The Best (Worst) Local Political Ads This Season

Obama and Romney aren't the only ones churning out unintentional comedy.

It’s election season, and naturally all anyone wants to talk about is Big Bird.

Obama released a new ad yesterday capitalizing on Mitt Romney’s debate comment on defunding PBS. It’s pretty ridiculous—Mitt Romney is not a supporter of Kenneth Lay, who has been dead since 2006, and what does this have to do with Romney wanting to defund PBS again?—but it at least ends with a kind of funny “taking on our enemies, no matter where they nest” line.

We have a little less than a month left of political ads clogging our mailboxes and saturating our airwaves, mostly on programs old people watch: the news, game shows, The Mentalist. Here are five of my favorites so far, each amusing in their own special way.

Kathy Boockvar, (Not the) world’s youngest Mumia Abu-Jamal supporter

The funniest attack ad in this election is Radical Kathy, a Republican National Congressional Committee website that allegedly “exposes” Kathy Boockvar’s ties to Mumia Abu-Jamal. The connection is strong, indeed. Boockvar’s husband did legal work for a witness who recanted and represented an arrested pro-Mumia protester, the Inquirer reports. At the time Daniel Faulkner was slain, Boockvar was a teenager.

And it gets funnier:

The NRCC on Monday sought to preempt the Rendell event by sending reporters a link to a Factcheck.org report that says the attack “gets the facts right.”

The report, in fact, condemned the group’s “strained attempt” to link Boockvar to Abu-Jamal, saying “the NRCC doesn’t directly tie Boockvar to him at all.”

The worst part of this whole thing? The Radical Kathy webpage is a Tumblr blog. Boockvar may not be connected to Mumia Abu-Jamal, but the GOP is clearly connected to emo teens and animated GIFs.

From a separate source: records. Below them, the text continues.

(** * amarajs/plugin-events: the binding, delegation and dispatch engine

    A shallow embedding of [src/index.js].  The engine's functions keep
    their JavaScript names.  The DOM platform the engine talks to (listener
    lists, attribute maps, event propagation) is modelled next to it, as
    far as the engine uses it.  User handlers are JavaScript closures; here
    they are small programs over the operations a handler can perform on
    the engine and on the DOM (dispatch an action, touch an attribute, stop
    propagation, defer a dispatch). *)

From Stdlib Require Import ZArith Ascii String List Bool Lia DecimalString.
From stdpp Require Import gmap strings list.
Import ListNotations.

(** ** JavaScript strings

    A string is a sequence of code units; the model covers the code units
    U+0000 to U+00FF, one [ascii] each. *)

Module Js.

(** ECMAScript WhiteSpace and LineTerminator below U+0100: this is the
    set that [\s] matches and that [String.prototype.trim] strips. *)
Definition isWhiteSpace (c : ascii) : bool :=
  let n := nat_of_ascii c in
  ((9 <=? n) && (n <=? 13)) || (n =? 32) || (n =? 160).

(** The code units that [.] does not match in a regular expression. *)
Definition isLineTerminator (c : ascii) : bool :=
  let n := nat_of_ascii c in (n =? 10) || (n =? 13).

Definition toLowerCaseChar (c : ascii) : ascii :=
  let n := nat_of_ascii c in
  if ((65 <=? n) && (n <=? 90)) ||
     ((192 <=? n) && (n <=? 222) && negb (n =? 215))
  then ascii_of_nat (n + 32) else c.

Fixpoint toLowerCase (s : string) : string :=
  match s with
  | EmptyString => EmptyString
  | String c r => String (toLowerCaseChar c) (toLowerCase r)
  end.

Definition isEmpty (s : string) : bool :=
  match s with EmptyString => true | _ => false end.

Fixpoint trimStart (s : string) : string :=
  match s with
  | EmptyString => EmptyString
  | String c r => if isWhiteSpace c then trimStart r else s
  end.

Fixpoint trimEnd (s : string) : string :=
  match s with
  | EmptyString => EmptyString
  | String c r =>
      let r' := trimEnd r in
      if isWhiteSpace c && isEmpty r' then EmptyString else String c r'
  end.

(** [s.split(sep)] for a separator of one code unit: never empty. *)
Fixpoint split (sep : ascii) (s : string) : list string :=
  match s with
  | EmptyString => [EmptyString]
  | String c r =>
      if Ascii.eqb c sep then EmptyString :: split sep r
      else match split sep r with
           | h :: t => String c h :: t
           | [] => [String c EmptyString]
           end
  end.

Definition startsWith (p s : string) : bool := String.prefix p s.

(** [arr.includes(x)] on an array of strings. *)
Definition includes (x : string) (arr : list string) : bool :=
  existsb (String.eqb x) arr.

(** The conversion of an integer to the type [short] of Web IDL: the
    integer modulo 2^16, taken between -2^15 and 2^15 - 1. *)
Definition toShort (z : Z) : Z := (z + 32768) mod 65536 - 32768.

(** The values the compared field of an event can hold.  The only
    number among them is a [short], which is what [MouseEvent.button]
    is: [Number z] is the [short] the platform makes of the integer [z]
    when it makes the event. *)
Inductive value :=
| Undefined
| Null
| Boolean (b : bool)
| Number (z : Z)
| Str (s : string).

(** [String(v)].  A [short] is below 10^21 in magnitude, so that its
    string is its decimal notation in full. *)
Definition String_ (v : value) : string :=
  match v with
  | Undefined => "undefined"
  | Null => "null"
  | Boolean true => "true"
  | Boolean false => "false"
  | Number z => NilZero.string_of_int (Z.to_int (toShort z))
  | Str s => s
  end.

Jon Runyan played football!

https://www.youtube.com/watch?v=T2EsPCYWf-4

It’s a good thing Jon Runyan retired from professional football. Not only has he been successful in his post-football life, as shown in this video he can’t even pancake block an old man! He’s merely content to push him back a few feet. He does do a nice job blocking six people at that bus stop, though. And you have to respect a politician who wants to remind people of his previous career so much he wears a football helmet, even with a suit. It’d be like Mitt Romney wearing a suit made of money.

Still, I’m guessing this September ad backfired. I’m all for cutting Medicare if it means politicians have to stand in front of pharmacy counters and prevent old people from getting their necessary prescription drugs. Think how funny it will be when the first one is trampled.

Tom Smith, job creator

https://www.youtube.com/watch?v=yP4uHMHe3_M

Here’s what I don’t get about ads touting private sector job creation experience: For the good of the country, shouldn’t you just continue to make all those jobs on your own in the private sector? Not to mention the idea of deriding the idea of a career politician, the very job you are running for. If Tom Smith applied for a position at one of his beloved private sector firms and bashed the very idea of sprocket polishing, he’d end up having to work as a SEPTA employee in a little hut at an El stop. (Those people clearly bash their jobs to get hired.)

Bob Casey’s overly complicated stump

Still, Casey is probably going to beat Smith. But that will be no thanks to this ad, which actually opens with, “Steel. Made in America!” At first I thought this was a promo for last month’s Parkway concert I missed, advertising the return of Doctor Steel. Anyway, if you didn’t guess, it’s not actually that. It’s an ad blaming the (Obama?) Defense Department for saving us money by purchasing Chinese steel. I sure do fear China a lot more during election season. During the year I only worry about them beating us in women’s soccer.

The Photoshopped puppy

Last week, Keystone Politics posted a mailer from GOP State Rep. Rob Kauffman; in it, Kauffman’s new puppy is very clearly Photoshopped into a previously-taken photo of his family.

Naturally, he’s outraged anyone would even bring it up. “It’s sad that instead of talking about real issues affecting Pennsylvania,” he told the Inquirer, “my opponent and her allies want to focus on trivialities like this to hide their liberal ideas.”

It is a well-known fact that focusing on trivialities is a good way to But this is definitely not the case here: Photoshop skills this poor deserve to be exposed. They are simply unacceptable for a legislator in this day and age. Photoshop 1.0 was released in 1990! Tsk, tsk.